§ **GIVEN INFORMATION**
(** [str.find] returns the leftmost occurrence. *)
Lemma str_find_spec (p s : text) (i : nat) :
  str_find p s = Some i <->
  starts_with p (drop i s) = true /\ i <= length s
  /\ forall j, j < i -> starts_with p (drop j s) = false.
Proof.
  revert i. induction s as [|c s IH]; intros i; simpl.
  - destruct (starts_with p []) eqn:E.
    + split.
      * intros [= <-]. simpl. repeat split; [done | lia..].
      * intros (_ & Hi & _). by replace i with 0 by lia.
    + split; [done|]. intros (H & _ & _). rewrite drop_nil in H. congruence.
  - destruct (starts_with p (c :: s)) eqn:E.
    + split.
      * intros [= <-]. simpl. repeat split; [done | lia..].
      * intros (_ & _ & Hj). destruct i as [|i]; [done|].
        specialize (Hj 0 ltac:(lia)). simpl in Hj. congruence.
    + destruct (str_find p s) as [k|]; simpl.
      * split.
        -- intros [= <-]. destruct (proj1 (IH k) eq_refl) as (H1 & H2 & H3).
           simpl. repeat split; [done | lia |].
           intros [|j] Hj; simpl; [done | apply H3; lia].
        -- intros (H1 & H2 & H3). destruct i as [|i]; simpl in *; [congruence|].
           assert (Some k = Some i) as [= ->]; [|done].
           apply (proj2 (IH i)).
           repeat split; [done | lia |].
           intros j Hj. apply (H3 (S j)). lia.
      * split; [done|]. intros (H1 & H2 & H3).
        destruct i as [|i]; simpl in *; [congruence|].
        assert (None = Some i) as Hc; [|done].
        apply (proj2 (IH i)). repeat split; [done | lia |].
        intros j Hj. apply (H3 (S j)). lia.
Qed.

Lemma str_find_None (p s : text) :
  str_find p s = None <-> str_in p s = false.
Proof.
  induction s as [|c s IH]; simpl.
  - by destruct (starts_with p []).
  - destruct (starts_with p (c :: s)); [done|].
    rewrite <- IH. by destruct (str_find p s).
Qed.

Lemma str_find_app (p b r : text) :
  str_find p (b ++ p ++ r) = Some (length b) ->
  forall x y, b = x ++ y -> y <> [] -> starts_with p (y ++ p ++ r) = false.
Proof.
  intros (_ & _ & H)%str_find_spec x y -> Hy.
  specialize (H (length x)). rewrite <- app_assoc, drop_app_length in H.
  apply H. rewrite length_app.
  destruct y; [done | simpl; lia].
Qed.

(** ** Literals that cannot overlap *)

Lemma clash_starts_with (a b r : text) :
  clash a b = true -> starts_with a (b ++ r) = false.
Proof.
  revert b. induction a as [|x a IH]; intros [|y b]; simpl; try done.
  destruct (Ascii.eqb x y); [apply IH | done].
Qed.

Lemma clash_sym (a b : text) : clash a b = clash b a.
Proof.
  revert b. induction a as [|x a IH]; intros [|y b]; simpl; try done.
  rewrite (Ascii.eqb_sym y x). destruct (Ascii.eqb x y); [apply IH | done].
Qed.

Lemma forallb_seq (f : nat -> bool) (a n k : nat) :
  forallb f (seq a n) = true -> a <= k < a + n -> f k = true.
Proof.
  intros H Hk. eapply forallb_forall in H; [done|]. apply in_seq. lia.
Qed.

(** An occurrence of [l] reaching into a later occurrence of [l] lies
    wholly before it. *)
Lemma no_straddle (l x r : text) :
  overlap_free l = true ->
  starts_with l (x ++ l ++ r) = true ->
  x = [] \/ starts_with l x = true.
Proof.
  intros Hfree Hs. destruct (decide (length l <= length x)) as [Hle|Hgt].
  - right. apply starts_with_spec in Hs as [q Hq]. apply starts_with_spec.
    exists (drop (length l) x).
    rewrite <- (take_drop (length l) x) at 1. f_equal.
    apply (f_equal (take (length l))) in Hq.
    rewrite take_app_le in Hq by done. by rewrite take_app_length in Hq.
  - destruct (decide (x = [])) as [->|Hx]; [by left|]. exfalso.
    assert (0 < length x) as Hpos by (destruct x; [done | simpl; lia]).
    assert (clash (drop (length x) l) l = true) as Hc.
    { apply (forallb_seq (fun k => clash (drop k l) l) 1 (length l - 1));
        [done | lia]. }
    apply (clash_starts_with _ _ r) in Hc.
    apply starts_with_spec in Hs as [q Hq].
    apply (f_equal (drop (length x))) in Hq. rewrite drop_app_length in Hq.
    rewrite drop_app_le in Hq by lia.
    assert (starts_with (drop (length x) l) (l ++ r) = true); [|congruence].
    apply starts_with_spec. by exists q.
Qed.

(** Before the first occurrence of [l], even reaching into it, [l] does
    not start. *)
Lemma absent_before (l a r x y : text) :
  overlap_free l = true ->
  str_in l a = false ->
  a = x ++ y -> y <> [] ->
  starts_with l (y ++ l ++ r) = false.
Proof.
  intros Hfree Ha -> Hy.
  destruct (starts_with l (y ++ l ++ r)) eqn:E; [|done].
  destruct (no_straddle l y r Hfree E) as [->|E']; [done|].
  assert (str_in l (x ++ y) = true); [|congruence].
  apply str_in_app_r. by apply str_in_starts_with.
Qed.

(** ** The scan *)

Section Scan.
Variables (m : text -> match_result) (repl : text -> text -> text).

Lemma sub_scan_skip (s : text) (k : nat) :
  sub_scan m repl s k = sub_scan m repl (drop k s) 0.
Proof.
  revert k. induction s as [|c s IH]; intros [|k]; simpl; auto.
Qed.

Lemma sub_scan_match (s : text) (n : nat) (g : text) :
  m s = Some (S n, g) -> s <> [] ->
  sub_scan m repl s 0 = repl (take (S n) s) g ++ sub_scan m repl (drop (S n) s) 0.
Proof.
  intros Hm Hs. destruct s as [|c s]; [done|]. simpl. rewrite Hm.
  f_equal. apply sub_scan_skip.
Qed.

Lemma sub_scan_copy (c : ascii) (s : text) :
  m (c :: s) = None -> sub_scan m repl (c :: s) 0 = c :: sub_scan m repl s 0.
Proof. intros Hm. simpl. by rewrite Hm. Qed.

(** A stretch in which no match starts is copied. *)
Lemma sub_scan_prefix (x y : text) :
  (forall x1 x2, x = x1 ++ x2 -> x2 <> [] -> m (x2 ++ y) = None) ->
  sub_scan m repl (x ++ y) 0 = x ++ sub_scan m repl y 0.
Proof.
  induction x as [|c x IH]; intros H; [done|].
  simpl app. rewrite sub_scan_copy.
  - f_equal. apply IH. intros x1 x2 -> Hx2. by apply (H (c :: x1) x2).
  - by apply (H [] (c :: x)).
Qed.

Lemma sub_scan_id (s : text) :
  (forall x1 x2, s = x1 ++ x2 -> m x2 = None) ->
  sub_scan m repl s 0 = s.
Proof.
  intros H. rewrite <- (app_nil_r s) at 1. rewrite sub_scan_prefix.
  - simpl. apply app_nil_r.
  - intros x1 x2 -> _. rewrite app_nil_r. by apply (H x1).
Qed.

End Scan.

(** ** The matcher on the patterns of the script *)

Lemma word_prefix_take (s : text) :
  take (length (word_prefix s)) s = word_prefix s.
Proof.
  induction s as [|c s IH]; simpl; [done|].
  destruct (is_word c); simpl; [by rewrite IH | done].
Qed.

Lemma word_prefix_drop (s : text) :
  s = word_prefix s ++ drop (length (word_prefix s)) s.
Proof.
  rewrite <- (take_drop (length (word_prefix s)) s) at 1.
  f_equal. apply word_prefix_take.
Qed.

(** [lit(\w+)] matches where the literal stands in front of at least one
    word character, and takes the whole run of them. *)
Lemma match_lit_word (l s : text) :
  match_here [Lit l; WordGroup] s =
  if starts_with l s then
    match word_prefix (drop (length l) s) with
    | [] => None
    | w => Some (length l + length w, w)
    end
  else None.
Proof.
  simpl. destruct (starts_with l s); [|done].
  pose proof (word_prefix_take (drop (length l) s)) as Ht.
  destruct (word_prefix (drop (length l) s)) as [|c w]; [done|].
  simpl length in *. cbn [greedy_word advance]. rewrite Ht.
  do 2 f_equal. lia.
Qed.

Lemma match_lit_only (l s : text) :
  match_here [Lit l] s =
  if starts_with l s then Some (length l + 0, []) else None.
Proof. reflexivity. Qed.

Lemma lazy_any_lit (l s : text) :
  lazy_any (match_here [Lit l]) s =
  match str_find l s with
  | Some j => Some (j + length l, [])
  | None => None
  end.
Proof.
  induction s as [|c s IH]; cbn [lazy_any str_find]; rewrite match_lit_only.
  - destruct (starts_with l []); [do 2 f_equal; lia | done].
  - destruct (starts_with l (c :: s)).
    + do 2 f_equal. lia.
    + rewrite IH. by destruct (str_find l s).
Qed.

(** [lit1[\s\S]*?lit2] matches where [lit1] stands, up to and including
    the first [lit2] behind it. *)
Lemma match_lit_lazy_lit (l1 l2 s : text) :
  match_here [Lit l1; AnyLazy; Lit l2] s =
  if starts_with l1 s then
    match str_find l2 (drop (length l1) s) with
    | Some j => Some (length l1 + j + length l2, [])
    | None => None
    end
  else None.
Proof.
  change (match_here [Lit l1; AnyLazy; Lit l2] s)
    with (if starts_with l1 s
          then advance (length l1)
                 (lazy_any (match_here [Lit l2]) (drop (length l1) s))
          else None).
  destruct (starts_with l1 s); [|done].
  rewrite lazy_any_lit. destruct (str_find l2 _); simpl; [|done].
  do 2 f_equal. lia.
Qed.

Lemma match_lit_fails (l : text) (r : regex) (s : text) :
  starts_with l s = false -> match_here (Lit l :: r) s = None.
Proof. intros H. simpl. by rewrite H. Qed.

Lemma re_search_lit (l s : text) : re_search [Lit l] s = str_find l s.
Proof.
  induction s as [|c s IH]; simpl.
  - by destruct (starts_with l []).
  - destruct (starts_with l (c :: s)); simpl; [done | by rewrite IH].
Qed.

(** ** [re.sub] on the patterns of the script *)

(** Without the leading literal nothing is rewritten. *)
Lemma re_sub_lit_absent (l : text) (r : regex) (repl : text -> text -> text)
    (s : text) :
  str_in l s = false -> re_sub (Lit l :: r) repl s = s.
Proof.
  intros H. apply sub_scan_id. intros x1 x2 ->.
  apply match_lit_fails. destruct (starts_with l x2) eqn:E; [|done].
  assert (str_in l (x1 ++ x2) = true); [|congruence].
  apply str_in_app_r. by apply str_in_starts_with.
Qed.

(** The leftmost access is rewritten, with the whole identifier behind
    it, and the scan goes on behind the identifier. *)
Lemma re_sub_lit_word_first (l : text) (repl : text -> text -> text)
    (a r : text) :
  overlap_free l = true -> l <> [] ->
  str_in l a = false -> word_prefix r <> [] ->
  re_sub [Lit l; WordGroup] repl (a ++ l ++ r) =
  a ++ repl (l ++ word_prefix r) (word_prefix r)
    ++ re_sub [Lit l; WordGroup] repl (drop (length (word_prefix r)) r).
Proof.
  intros Hfree Hl Ha Hw. unfold re_sub. rewrite sub_scan_prefix.
  - f_equal.
    assert (match_here [Lit l; WordGroup] (l ++ r)
            = Some (S (pred (length l + length (word_prefix r))),
                    word_prefix r)) as Hm.
    { rewrite match_lit_word, starts_with_app, drop_app_length.
      destruct (word_prefix r) as [|c w]; [done|].
      do 2 f_equal. destruct l; [done | simpl; lia]. }
    rewrite (sub_scan_match _ _ _ _ _ Hm) by (destruct l; done).
    assert (S (pred (length l + length (word_prefix r)))
            = length l + length (word_prefix r)) as ->
      by (destruct l; [done | simpl; lia]).
    rewrite take_app_add', drop_app_add' by done.
    by rewrite word_prefix_take.
  - intros x1 x2 Hx Hx2. apply match_lit_fails.
    by apply (absent_before l a r x1 x2).
Qed.

(** The leftmost span is rewritten, and the scan goes on behind it. *)
Lemma re_sub_lazy_first (l1 l2 : text) (repl : text -> text -> text)
    (a b r : text) :
  overlap_free l1 = true -> l1 <> [] ->
  str_in l1 a = false ->
  str_find l2 (b ++ l2 ++ r) = Some (length b) ->
  re_sub [Lit l1; AnyLazy; Lit l2] repl (a ++ l1 ++ b ++ l2 ++ r) =
  a ++ repl (l1 ++ b ++ l2) []
    ++ re_sub [Lit l1; AnyLazy; Lit l2] repl r.
Proof.
  intros Hfree Hl Ha Hb. unfold re_sub. rewrite sub_scan_prefix.
  - f_equal.
    assert (match_here [Lit l1; AnyLazy; Lit l2] (l1 ++ b ++ l2 ++ r)
            = Some (S (pred (length l1 + length b + length l2)), [])) as Hm.
    { rewrite match_lit_lazy_lit, starts_with_app, drop_app_length, Hb.
      do 2 f_equal. destruct l1; [done | simpl; lia]. }
    rewrite (sub_scan_match _ _ _ _ _ Hm) by (destruct l1; done).
    assert (S (pred (length l1 + length b + length l2))
            = length l1 + (length b + (length l2 + 0))) as ->
      by (destruct l1; [done | simpl; lia]).
    rewrite !take_app_add', !drop_app_add' by done.
    by rewrite take_0, drop_0, app_nil_r.
  - intros x1 x2 Hx Hx2. apply match_lit_fails.
    by apply (absent_before l1 a (b ++ l2 ++ r) x1 x2).
Qed.

(** ** [str.replace] inside the span of pattern 4 *)

Lemma str_replace_last (old new x : text) :
  old <> [] ->
  (forall x1 x2, x = x1 ++ x2 -> x2 <> [] -> starts_with old (x2 ++ old) = false) ->
  str_replace old new (x ++ old) = x ++ new.
Proof.
  intros Hold Hx. unfold str_replace. rewrite sub_scan_prefix.
  - f_equal. destruct old as [|c old]; [done|].
    rewrite (sub_scan_match _ _ _ (length old) []).
    + cbn [skipn]. rewrite drop_all. simpl. apply app_nil_r.
    + pose proof (starts_with_app (c :: old) []) as Hs.
      rewrite app_nil_r in Hs. by rewrite Hs.
    + done.
  - intros x1 x2 H1 H2. by rewrite (Hx x1 x2).
Qed.
(** * terraform-provider-equinix: configuration, retry policy, schema mapping
    and resource lifecycle, embedded from the Go sources.

    Layout: first the modules that embed the Go code (one per Go package
    or file), then the vocabulary the properties are stated in, then the
    properties. *)

From Stdlib Require Import ZArith Lia Ascii.
From stdpp Require Import base tactics option list gmap strings.

Local Open Scope Z_scope.

(** ** Go runtime pieces used by the sources *)

Module Go.

(** A Go call either returns or panics (nil dereference, failed type
    assertion). *)
Inductive result (A : Type) : Type :=
| Return (a : A)
| Panic (why : string).
Arguments Return {A} a.
Arguments Panic {A} why.

Definition bind {A B} (r : result A) (k : A -> result B) : result B :=
  match r with
  | Return a => k a
  | Panic w => Panic w
  end.

Notation "'let!' x ':=' r 'in' k" := (bind r (fun x => k))
  (at level 10, x pattern, r at level 100, k at level 200).

(** Dereferencing a possibly-nil pointer. *)
Definition deref {A} (what : string) (p : option A) : result A :=
  match p with
  | Some a => Return a
  | None => Panic what
  end.

Definition byte (n : nat) : ascii := ascii_of_nat n.

Definition dquote : string := String (byte 34) EmptyString.
Definition newline : string := String (byte 10) EmptyString.

Definition is_empty (s : string) : bool :=
  match s with
  | EmptyString => true
  | String _ _ => false
  end.

(** [strings.Join] *)
Fixpoint Join (elems : list string) (sep : string) : string :=
  match elems with
  | [] => EmptyString
  | [e] => e
  | e :: rest => e +:+ sep +:+ Join rest sep
  end.

(** The six ASCII bytes of Go's [asciiSpace] table. *)
Definition asciiSpace (c : ascii) : bool :=
  let n := nat_of_ascii c in
  (Nat.eqb n 9 || Nat.eqb n 10 || Nat.eqb n 11 || Nat.eqb n 12
   || Nat.eqb n 13 || Nat.eqb n 32)%bool.

(** UTF-8 encodings of the non-ASCII runes of [unicode.IsSpace]:
    U+0085 and U+00A0 take two bytes; U+1680, U+2000..U+200A, U+2028,
    U+2029, U+202F, U+205F and U+3000 take three. *)
Definition space2 (a b : nat) : bool :=
  (Nat.eqb a 194 && (Nat.eqb b 133 || Nat.eqb b 160))%bool.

§ **PROBLEM DETAILS**
Take the listing above and repeat exactly the lines from the one containing "old) []) as Hs." through the one containing "Definition dquote : string", both included.

§ **EXERCISE ANSWER**
    + pose proof (starts_with_app (c :: old) []) as Hs.
      rewrite app_nil_r in Hs. by rewrite Hs.
    + done.
  - intros x1 x2 H1 H2. by rewrite (Hx x1 x2).
Qed.
(** * terraform-provider-equinix: configuration, retry policy, schema mapping
    and resource lifecycle, embedded from the Go sources.

    Layout: first the modules that embed the Go code (one per Go package
    or file), then the vocabulary the properties are stated in, then the
    properties. *)

From Stdlib Require Import ZArith Lia Ascii.
From stdpp Require Import base tactics option list gmap strings.

Local Open Scope Z_scope.

(** ** Go runtime pieces used by the sources *)

Module Go.

(** A Go call either returns or panics (nil dereference, failed type
    assertion). *)
Inductive result (A : Type) : Type :=
| Return (a : A)
| Panic (why : string).
Arguments Return {A} a.
Arguments Panic {A} why.

Definition bind {A B} (r : result A) (k : A -> result B) : result B :=
  match r with
  | Return a => k a
  | Panic w => Panic w
  end.

Notation "'let!' x ':=' r 'in' k" := (bind r (fun x => k))
  (at level 10, x pattern, r at level 100, k at level 200).

(** Dereferencing a possibly-nil pointer. *)
Definition deref {A} (what : string) (p : option A) : result A :=
  match p with
  | Some a => Return a
  | None => Panic what
  end.

Definition byte (n : nat) : ascii := ascii_of_nat n.

Definition dquote : string := String (byte 34) EmptyString.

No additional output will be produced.